Specifically, the Green New Deal would transition the United States from fossil fuel dependence to clean energy sources, such as solar and wind power, upgrade the power grid, refurbish and retrofit buildings to become sustainable and energy efficient, overhaul transportation systems, and promote the transition to electric vehicles and high-speed rail. This transition of the infrastructure and economy will, in turn, create millions of good jobs, including meaningful and rewarding work for workers and communities transitioning away from fossil fuel industry–related activities.

The Green New Deal is intended to address the reality and risks of climate change. The World Health Organization has deemed climate change the greatest public health threat of the 21st century. Consider the following ominous developments:

The current atmospheric CO2 level is 415 parts per million and rising, an increase from preindustrial levels of 278 ppm. Earthworms have now expanded their territory to include boreal forests near the Arctic, munching the foot-thick organic forest floor, potentially releasing much more CO2. Permafrost is melting near the Arctic, as is sea ice, reducing the amount of solar radiation reflected back to space. Perversely and ironically, the loss of sea ice is touted by some climate deniers as an opportunity for expanded oil and gas exploration in the Arctic.
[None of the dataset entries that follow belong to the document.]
(** C3. In restricted mode (the component index [k] of the context is a
    [uint32_t] other than the sentinel): when [k] is below the component
    count of child 0, [sample] and [eval] go to child 0 under the same
    context and the density is scaled by [1 - w]; otherwise they go to
    child 1 under the context whose index is [k] minus that count and the
    density is scaled by [w].  [sample] hands on its two sample arguments as
    they are and returns the child's direction as it is. *)
Theorem blend_restricted_forwarding
        (VA : Variant R) (self : BlendPhaseFunction (Float := R))
        (ctx : PhaseFunctionContext) (mi : MediumInteraction3f R)
        (sample1 : R) (sample2 : Point2f R) (wo : Vector3f R) (active : Mask) :
  (0 <= component ctx < uint32_max)%Z ->
  let p0 := fst (m_nested_phase self) in
  let p1 := snd (m_nested_phase self) in
  let a := MI_MASKED_FUNCTION active in
  let w := dr_clamp (eval_1 (m_weight self) mi a) 0 1 in
  let ctx2 := set_component ctx (component ctx - component_count p0) in
  ((component ctx < component_count p0)%Z ->
   BlendPhaseFunction_sample self ctx mi sample1 sample2 active =
   (fst (sample p0 ctx mi sample1 sample2 a),
    snd (sample p0 ctx mi sample1 sample2 a) * (1 - w)) /\
   BlendPhaseFunction_eval self ctx mi wo active =
   (1 - w) * eval p0 ctx mi wo a)
  /\
  ((component_count p0 <= component ctx)%Z ->
   BlendPhaseFunction_sample self ctx mi sample1 sample2 active =
   (fst (sample p1 ctx2 mi sample1 sample2 a),
    snd (sample p1 ctx2 mi sample1 sample2 a) * w) /\
   BlendPhaseFunction_eval self ctx mi wo active =
   w * eval p1 ctx2 mi wo a).
Proof.
  intros Hk p0 p1 a w ctx2. split; intros Hcmp; split.
  - now apply blend_sample_restricted_first.
  - now apply blend_eval_restricted_first.
  - now apply blend_sample_restricted_second.
  - now apply blend_eval_restricted_second.
Qed.

Lemma blend_restricted_forwarding_witness :
  BlendPhaseFunction_sample (VA := scalar_variant) blend_03 (ctx_component 1)
                            mi_z (1 / 2) sample2_mid true =
  (fst (HGPhaseFunction_sample (VA := scalar_variant) hg_fwd (ctx_component 0)
          mi_z (1 / 2) sample2_mid true),
   snd (HGPhaseFunction_sample (VA := scalar_variant) hg_fwd (ctx_component 0)
          mi_z (1 / 2) sample2_mid true) * dr_clamp (3 / 10) 0 1) /\
  BlendPhaseFunction_eval (VA := scalar_variant) blend_03 (ctx_component 1)
                          mi_z wo_forward true =
  dr_clamp (3 / 10) 0 1 *
  HGPhaseFunction_eval (VA := scalar_variant) hg_fwd (ctx_component 0) mi_z
                       wo_forward true.
Proof.
  assert (Hk : (0 <= component (ctx_component 1) < uint32_max)%Z)
    by (cbn; unfold uint32_max; lia).
  apply (proj2 (@blend_restricted_forwarding scalar_variant blend_03
                  (ctx_component 1) mi_z (1 / 2) sample2_mid wo_forward true Hk)).
  cbn. lia.
Defined.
Extreme weather events are increasing in frequency and duration. Record-setting hurricanes, floods, tornadoes, heat waves, and wildfires are becoming the “new normal,” except for the fact that they are expected to continue worsening.

If the United States continues business as usual without addressing our climate trajectory, there will be dire consequences for all future generations. Without serious efforts to combat global warming, a 4- to 5-degree Celsius increase by the end of the century is likely. This would be catastrophic, leading to the collapse of the ice sheets, massive coastal inundation, unrelenting heat waves, wildfires beyond imagination, severe droughts, starvation, immense storms, and vast areas of the earth becoming uninhabitable.

It is time for the United States to join the rest of the world in dealing with global warming. The nations of the earth need to unite for the common good and to save our planet. The Green New Deal would represent a major step in that direction and would certainly help our patients to have more meaningful, hopeful, and healthier lives.
 

Dr. Peterson is assistant clinical professor in the department of psychiatry at Georgetown University in Washington. He is an active member of the Climate Psychiatry Alliance and the Caucus on Climate Change and Mental Health at the American Psychiatric Association. Dr. Peterson changed key facts about the patient’s story to protect her confidentiality.